Turkish energy company Turcas is completing a feasibility study to construct power plants with a 1,600-megawatt (MW) capacity with foreign partners, its chairman said yesterday.
Spain’s Iberdrola will be offered a role as partner among other prospective companies, Erdal Aksoy told Reuters in an interview, adding that the final choice will be announced within “a few months.”
“We have projects that will use natural gas and imported coal. We are currently at the planning stage... but everything will be completed according to the market, meetings with possible foreign partners and feasibility studies,” he said.
Half the capacity will use natural gas as fuel and the other half imported coal, he said.
Turcas last year launched a retailing joint venture with the Turkish division of oil giant Royal Dutch Shell Plc, with Turcas holding 30 percent of the partnership.
Turnover for the joint venture reached $6.3 billion in 2006, said Aksoy.
Turcas also set up an oil exploration, refining and marketing partnership with Azeri state oil company Socar, which holds a 51 percent stake. That partnership has a subsidiary gas company, in which Turcas will own a majority stake.
The Socar Turcas partnership applied to Turkey’s energy market watchdog (EPDK) to build a 200,000-barrels-per-day refinery at the Ceyhan terminus of the Baku-Tbilisi-Ceyhan oil pipeline on Turkey’s Mediterranean coast.
“We have applied but a feasibility study was necessary for the licence, so we put out a tender for feasibility and design and chose Stone and Webster,” he said. Stone and Webster is owned by Shaw Group.
Turcas plans to expand its operations into the petrochemical sector as well by participating in the privatization of a 51 percent stake in state-controlled Petkim.

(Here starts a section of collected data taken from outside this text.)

(* ===== verification/Birth.v ===== *)
(** * Sandboxes come into being

    A create and a fork, checked against [Moves]: the record is the first claim and the last to go back, so a build
    that fails, or is cut, never leaves the host holding something for an id that has no record. *)

From S2P Require Import Prelude Ops Paths GoStrings Netip Models SandboxFields Restart Store Secret SandboxID Repository ExecTable Host Moves.
From S2P Require Import Lifecycle Reconcile Processes Checkpoint Ports Creation Grants Verbs Removal Service.
Local Open Scope Z_scope.
Local Open Scope op_scope.

(** ** The repository's create, followed *)

(** A move of a sandbox that was not there at [r0]. *)
Definition born_moves (r0 r r' : repo) : Prop := ∃ id, repo_moves id r r' ∧ record r0 id = None.

Lemma fresh_dir_moves id r : record r id = None → repo_moves id r (set_dirs <[id := EntryDir None]> r).
Proof.
  intros Hn. apply gone_moves.
  - intros i _ Hne. rewrite record_insert. by rewrite decide_False by congruence.
  - rewrite record_insert. by rewrite decide_True.
Qed.

Lemma claimIn_path c r0 :
  path (born_moves r0) (λ r, r = r0) (claimIn c)
    (λ a r, match a with Ok id => Some id ∈ new_ids c ∧ record r0 id = None ∧ record r id = None | Err _ => True end).
Proof.
  unfold claimIn. assert (H : ∀ ids n, ids ⊆ new_ids c → path (born_moves r0) (λ r, r = r0) (claim_go c n ids)
    (λ a r, match a with Ok id => Some id ∈ new_ids c ∧ record r0 id = None ∧ record r id = None | Err _ => True end)).
  2: { by apply H. }
  intros ids. induction ids as [|[id|] ids IH]; intros [|n] Hsub; cbn [claim_go]; try by apply path_fail.
  eapply path_bind with (M := λ b r, r = r0 ∧ (b = false → dirs r0 !! id = None)).
  { apply path_ask. intros r ->. split; [done|]. intros Hb%bool_decide_eq_false. by apply eq_None_not_Some. }
  intros []; [eapply path_pre; [apply IH; set_solver|by intros r [-> _]]|].
  eapply path_bind with (M := λ _ r, r = r0 ∧ dirs r0 !! id = None);
    [apply path_check; intros r [-> H]; destruct (mkdir_ok c); auto|intros _].
  eapply path_bind with (M := λ _ r, record r0 id = None ∧ record r id = None).
  { apply path_touch. intros r [-> H]. assert (Hn : record r0 id = None) by (unfold record; by rewrite H).
    split; [exists id; split; [by apply fresh_dir_moves|done]|]. split; [done|]. rewrite record_insert. by rewrite decide_True. }
  intros _. eapply path_bind with (M := λ _ r, record r0 id = None ∧ record r id = None);
    [apply path_check; intros r H; by destruct (parent_sync c)|intros _].
  apply path_ret. intros r [? ?]. split_and!; [|done..]. apply Hsub. by left.
Qed.

Lemma RemoveAll_path f id : path (repo_moves id) (λ _, True) (RemoveAll f id) (λ _ _, True).
Proof.
  destruct f as [|[]]; cbn [RemoveAll].
  - apply path_touch. intros r _. split; [|done]. apply gone_moves; [|rewrite record_delete; by rewrite decide_True].
    intros i _ Hne. rewrite record_delete. by rewrite decide_False by congruence.
  - by apply path_fail.
  - eapply path_bind with (M := λ _ _, True); [|intros _; by apply path_fail]. apply path_touch. intros r _. split; [|done].
    apply gone_moves.
    + intros i _ Hne. unfold record, set_dirs. cbn [dirs]. by rewrite lookup_alter_ne by congruence.
    + unfold record, set_dirs. cbn [dirs]. rewrite lookup_alter_eq. by destruct (dirs r !! id).
Qed.

Lemma give_back_path {X} c id (m : op repo repo_error X) P Q :
  path (repo_moves id) P m (λ a r, match a with Ok x => Q x r | Err _ => True end) →
  path (repo_moves id) P (give_back c id m) (λ a r, match a with Ok x => Q x r | Err _ => True end).
Proof.
  intros Hm r Hp. specialize (Hm r Hp). unfold give_back. destruct (m r) as [[t r1] [a|e]]; [done|]. destruct Hm as [Ht _].
  pose proof (RemoveAll_path (cc_remove c) id r1 ltac:(done)) as Hr. destruct (RemoveAll (cc_remove c) id r1) as [[t2 r2] x].
  destruct Hr as [Ht2 _]. split; [|done]. eapply chain_app; [done|]. eapply chain_app; [done|]. split; [apply bump_moves|done].
Qed.

(** A record that lands where there was none. *)
Lemma born_landed sb r :
  record r (ID sb) = None → SState sb = StatePending ∨ SState sb = StateCreated → repo_moves (ID sb) r (landed sb r).
Proof.
  intros Hn Hs. assert (Hv : State_Valid (SState sb) = true) by (destruct Hs as [-> | ->]; done). split.
  - intros i _ Hne. rewrite record_landed. by rewrite decide_False by congruence.
  - unfold state_of. rewrite record_landed, decide_True, Hn by done. simpl. rewrite json_state_valid by done. by constructor.
  - intros Hw i s Hvi. rewrite record_landed. case_decide as E; [|by apply Hw]. intros [= <-]. cbn [ID SState json_sandbox].
    rewrite E, ValidID_json, json_state_valid by done. done.
Qed.

Lemma write_path w sb :
  SState sb = StatePending ∨ SState sb = StateCreated →
  path (repo_moves (ID sb)) (λ r, record r (ID sb) = None) (write w sb)
    (λ a r, match a with Ok _ => record r (ID sb) = Some (json_sandbox sb) | Err _ => True end).
Proof.
  intros Hs. unfold write. eapply path_deferred with (Q' := λ a r, match a with Ok _ => record r (ID sb) = Some (json_sandbox sb) | Err _ => True end).
  2: { intros a r H. split; [apply bump_moves|]. destruct a; [|done]. done. }
  eapply path_bind with (M := λ _ r, record r (ID sb) = None); [by apply path_ask|]. intros has. destruct (has && wrote w); [|by apply path_fail].
  eapply path_bind with (M := λ _ r, record r (ID sb) = Some (json_sandbox sb)); [|intros _; apply path_check; intros; by destruct (write_ok w)].
  apply path_touch. intros r Hr. split; [by apply born_landed|]. change (set_dirs _ r) with (landed sb r).
  rewrite record_landed. by rewrite decide_True.
Qed.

“But if we cannot get Petkim, petrochemical operations will be added on to our refinery as greenfield... and we will enter the petrochemical market that way,” said Aksoy.
Aksoy also said Turcas is thinking of expanding its operations beyond the Caspian to Libya with operations in oil, natural gas and electricity.
Turcas had said before it was interested in oil and natural gas exploration in Iran and Iraq, but Aksoy said the security situation in Iraq was holding them back for now.